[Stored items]
(** The errors the first [except] clause takes. *)
Definition is_key_or_value_error (e : exn) : bool :=
  match exn_class e with
  | KeyError | ValueError => true
  | Exception => false
  end.

(** The named failures of the controller, as the responses the views build
    for them. *)
Definition WorkflowNotFound (e : exn) : response :=
  (jsonify [("message", str e)], 404).

Definition SessionAlreadyOpen : response :=
  (jsonify [("message", "Interactive session is already open")], 404).

Definition WorkflowDeleted : response :=
  (jsonify [("message", "Interactive session can't be opened from a deleted workflow")],
   404).

Definition UnknownSessionType (members : list string) (ty : string) : response :=
  (jsonify [("message", unknown_session_type_msg members ty)], 404).

Definition NoOpenSession (workflow_id_or_name : string) : response :=
  (jsonify [("message", no_open_session_msg workflow_id_or_name)], 404).

Definition SessionClosed : response :=
  (jsonify [("message", "The interactive session has been closed")], 200).

Definition SessionOpened (access_path : string) : response :=
  (jsonify [("path", access_path)], 200).

(** A structured outcome: a returned JSON object with one field, a message
    or a path, and one of the documented status codes. *)
Definition is_structured (o : outcome) : bool :=
  match o with
  | Returns ([(k, _)], code) =>
      (String.eqb k "message" || String.eqb k "path")
      && (Z.eqb code 200 || Z.eqb code 400 || Z.eqb code 404 || Z.eqb code 500)
  | _ => false
  end.

Definition status_of (o : outcome) : option Z :=
  match o with
  | Returns (_, code) => Some code
  | Raises_UnboundLocalError _ => None
  end.

Definition outcome_of {W : Type} (r : outcome * W * list event) : outcome :=
  fst (fst r).

Definition calls_of {W : Type} (r : outcome * W * list event) : list event :=
  snd r.

(** Whether the backend was asked to provision, to tear down; whether the
    status of a workflow was read. *)
Definition provision_invoked (cs : list event) : bool := existsb is_start cs.

Definition teardown_invoked (cs : list event) : bool := existsb is_stop cs.

Definition status_inspected (cs : list event) : bool := existsb is_status cs.

(** ** The scenarios of the specification *)

Module Scenario.

(** Modelled from the spec: the record store of the scenarios, the
    workflows it knows and the session rows attached to them by workflow
    identifier. It stands for the tables of [reana_db] that the views
    query. *)
Record Store : Type := {
  workflows : list Workflow;
  session_rows : list (string * Session)
}.

(** Modelled from the spec: the session type enumeration of the scenarios,
    whose valid types include [jupyter]; it is the one member [reana_db]
    declares. *)
Definition InteractiveSessionType : list string := ["jupyter"].

Definition matches (workflow_id_or_name user : string) (w : Workflow) : bool :=
  (String.eqb (wf_id_ w) workflow_id_or_name
   || String.eqb (wf_name w) workflow_id_or_name)
  && String.eqb (wf_owner_id w) user.

(** Modelled from the spec: [resolve(workflow_ref, owner_id)], the workflow
    of that identifier or name owned by that owner, a [ValueError] when
    there is none. *)
Definition get_workflow (s : Store) (workflow_id_or_name user : string)
  : exn + Workflow :=
  match find (matches workflow_id_or_name user) (workflows s) with
  | Some w => inr w
  | None =>
      inl {| exn_class := ValueError;
             exn_str := "Workflow " ++ workflow_id_or_name ++ " does not exist" |}
  end.

(** Modelled from the spec: [Workflow.currentSession()], the first session
    row of the workflow. *)
Definition sessions_first (s : Store) (w : Workflow) : option Session :=
  option_map snd
    (find (fun row => String.eqb (fst row) (wf_id_ w)) (session_rows s)).

Definition new_session_id : string := "dd4e93cf-e6d0-4714-a601-301ed97eec60".

(** Modelled from the spec: [Backend.provision], which persists the session
    row and returns an access path rooted at the generated identifier. *)
Definition start_interactive_session (s : Store) (w : Workflow) (ty : string)
           (image : option string) : Store * (exn + string) :=
  let access_path := "/" ++ new_session_id in
  ({| workflows := workflows s;
      session_rows := session_rows s
                      ++ [(wf_id_ w, {| id_ := new_session_id; type_ := ty;
                                        path := access_path |})] |},
   inr access_path).

(** Modelled from the spec: [Backend.teardown], which removes the session
    row of that identifier. *)
Definition stop_interactive_session (s : Store) (w : Workflow) (session_id : string)
  : Store * (exn + unit) :=
  ({| workflows := workflows s;
      session_rows :=
        filter (fun row => negb (String.eqb (id_ (snd row)) session_id))
               (session_rows s) |},
   inr tt).

(** A backend whose provisioning fails with [e]. *)
Definition failing_start (e : exn) (s : Store) (w : Workflow) (ty : string)
           (image : option string) : Store * (exn + string) :=
  (s, inl e).

Definition W1 : Workflow :=
  {| wf_id_ := "256b25f4-4cfb-4684-b7a8-73872ef455a1"; wf_name := "W1";
     wf_owner_id := "U1"; status := running |}.

Definition W1_deleted : Workflow :=
  {| wf_id_ := "256b25f4-4cfb-4684-b7a8-73872ef455a1"; wf_name := "W1";
     wf_owner_id := "U1"; status := deleted |}.

Definition S1 : Session :=
  {| id_ := new_session_id; type_ := "jupyter"; path := "/" ++ new_session_id |}.

(** Scenario A: [W1], owned by [U1], running, no session. *)
Definition store_A : Store := {| workflows := [W1]; session_rows := [] |}.

(** Scenario C: [W1] with the session opened in scenario A. *)
Definition store_C : Store :=
  {| workflows := [W1]; session_rows := [(wf_id_ W1, S1)] |}.

(** [W1] deleted, without and with a session row left. *)
Definition store_deleted : Store :=
  {| workflows := [W1_deleted]; session_rows := [] |}.

Definition store_deleted_open : Store :=
  {| workflows := [W1_deleted]; session_rows := [(wf_id_ W1_deleted, S1)] |}.

Definition open_ :=
  open_interactive_session InteractiveSessionType get_workflow sessions_first
                           start_interactive_session.

Definition close_ :=
  close_interactive_session get_workflow sessions_first stop_interactive_session.

Definition bad_image : exn :=
  {| exn_class := ValueError; exn_str := "Invalid image name" |}.

Definition cluster_down : exn :=
  {| exn_class := Exception; exn_str := "Kubernetes API unreachable" |}.

End Scenario.

(** ** The views, path by path *)

Section Paths.

Variable World : Type.
Variable members : list string.
Variable get_workflow : World -> string -> string -> exn + Workflow.
Variable sessions_first : World -> Workflow -> option Session.
Variable start_session :
  World -> Workflow -> string -> option string -> World * (exn + string).
Variable stop_session : World -> Workflow -> string -> World * (exn + unit).

(** What the [except] clauses answer once [workflow] holds a workflow. *)
Definition error_after_resolution (e : exn) : response :=
  (jsonify [("message", str e)], if is_key_or_value_error e then 400 else 500).

(** What the [except] clauses do while [workflow] is not assigned. *)
Definition error_while_unbound (e : exn) : outcome :=
  if is_key_or_value_error e then Raises_UnboundLocalError "workflow"
  else Returns (jsonify [("message", str e)], 500).

(** What the [except] clauses answer while [workflow] holds [None]. *)
Definition error_while_none (e : exn) : response :=
  (jsonify [("message", str e)], if is_key_or_value_error e then 404 else 500).

(** [open_interactive_session] path by path, without the monad: the
    session type test, the resolution, the session test, the status test
    and the provisioning, each with the outcome, the world and the calls
    it ends with. *)
Definition open_steps (w : World) (workflow_id_or_name ty user : string)
           (image : option string) : outcome * World * list event :=
  if negb (mem_string ty members) then
    (Returns (UnknownSessionType members ty), w, [])
  else
    match get_workflow w workflow_id_or_name user with
    | inl e => (error_while_unbound e, w, [EvResolve workflow_id_or_name user])
    | inr wf =>
        match sessions_first w wf with
        | Some _ =>
            (Returns SessionAlreadyOpen, w,
             [EvResolve workflow_id_or_name user; EvSessionsFirst wf])
        | None =>
            if RunStatus_eqb (status wf) deleted then
              (Returns WorkflowDeleted, w,
               [EvResolve workflow_id_or_name user; EvSessionsFirst wf; EvStatus wf])
            else
              let '(w', r) := start_session w wf ty image in
              (match r with
               | inr access_path => Returns (SessionOpened access_path)
               | inl e => Returns (error_after_resolution e)
               end,
               w',
               [EvResolve workflow_id_or_name user; EvSessionsFirst wf; EvStatus wf;
                EvStart wf ty image])
        end
    end.

(** [close_interactive_session] path by path, without the monad: the
    owner argument, the resolution, the session lookup and the teardown. *)
Definition close_steps (w : World) (args : list (string * string))
           (workflow_id_or_name : string) : outcome * World * list event :=
  match args_get args "user" with
  | None => (Raises_UnboundLocalError "workflow", w, [])
  | Some user =>
      match get_workflow w workflow_id_or_name user with
      | inl e =>
          (Returns (error_while_none e), w, [EvResolve workflow_id_or_name user])
      | inr wf =>
          match sessions_first w wf with
          | None =>
              (Returns (NoOpenSession workflow_id_or_name), w,
               [EvResolve workflow_id_or_name user; EvSessionsFirst wf])
          | Some s =>
              let '(w', r) := stop_session w wf (id_ s) in
              (match r with
               | inr _ => Returns SessionClosed
               | inl e => Returns (error_after_resolution e)
               end,
               w',
               [EvResolve workflow_id_or_name user; EvSessionsFirst wf;
                EvStop wf (id_ s)])
          end
      end
  end.

End Paths.

Arguments open_steps {World}.
Arguments close_steps {World}.

(** ** What a request reaches *)

(** The world a call of a view leaves. *)
Definition world_of {W : Type} (r : outcome * W * list event) : W :=
  snd (fst r).

Definition is_resolve (ev : event) : bool :=
  match ev with EvResolve _ _ => true | _ => false end.

(** The open request passes the four tests of the view and reaches the
    backend for [wf]: the type is a member, the resolver returns [wf], the
    session lookup returns nothing and the status is not [deleted]. *)
Definition provisioning_reached {World : Type} (members : list string)
           (get_workflow : World -> string -> string -> exn + Workflow)
           (sessions_first : World -> Workflow -> option Session)
           (w : World) (workflow_id_or_name ty user : string) (wf : Workflow) : Prop :=
  mem_string ty members = true
  /\ get_workflow w workflow_id_or_name user = inr wf
  /\ sessions_first w wf = None
  /\ status wf <> deleted.

(** A resolver whose lookup raises [e], whatever is asked. *)
Definition failing_resolver {W : Type} (e : exn) (w : W)
           (workflow_id_or_name user : string) : exn + Workflow :=
  inl e.

(** A backend whose teardown raises [e] and leaves the world as it was. *)
Definition failing_stop {W : Type} (e : exn) (w : W) (wf : Workflow)
           (session_id : string) : W * (exn + unit) :=
  (w, inl e).

Definition database_down : exn :=
  {| exn_class := Exception; exn_str := "could not connect to server" |}.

- [WORK REQUIRED]:
Lines from the first one above through the line containing "or a path, and" are to be retyped exactly, both included, and nothing more.

- [RESULT BELOW]:
(** The errors the first [except] clause takes. *)
Definition is_key_or_value_error (e : exn) : bool :=
  match exn_class e with
  | KeyError | ValueError => true
  | Exception => false
  end.

(** The named failures of the controller, as the responses the views build
    for them. *)
Definition WorkflowNotFound (e : exn) : response :=
  (jsonify [("message", str e)], 404).

Definition SessionAlreadyOpen : response :=
  (jsonify [("message", "Interactive session is already open")], 404).

Definition WorkflowDeleted : response :=
  (jsonify [("message", "Interactive session can't be opened from a deleted workflow")],
   404).

Definition UnknownSessionType (members : list string) (ty : string) : response :=
  (jsonify [("message", unknown_session_type_msg members ty)], 404).

Definition NoOpenSession (workflow_id_or_name : string) : response :=
  (jsonify [("message", no_open_session_msg workflow_id_or_name)], 404).

Definition SessionClosed : response :=
  (jsonify [("message", "The interactive session has been closed")], 200).

Definition SessionOpened (access_path : string) : response :=
  (jsonify [("path", access_path)], 200).

(** A structured outcome: a returned JSON object with one field, a message
    or a path, and one of the documented status codes. *)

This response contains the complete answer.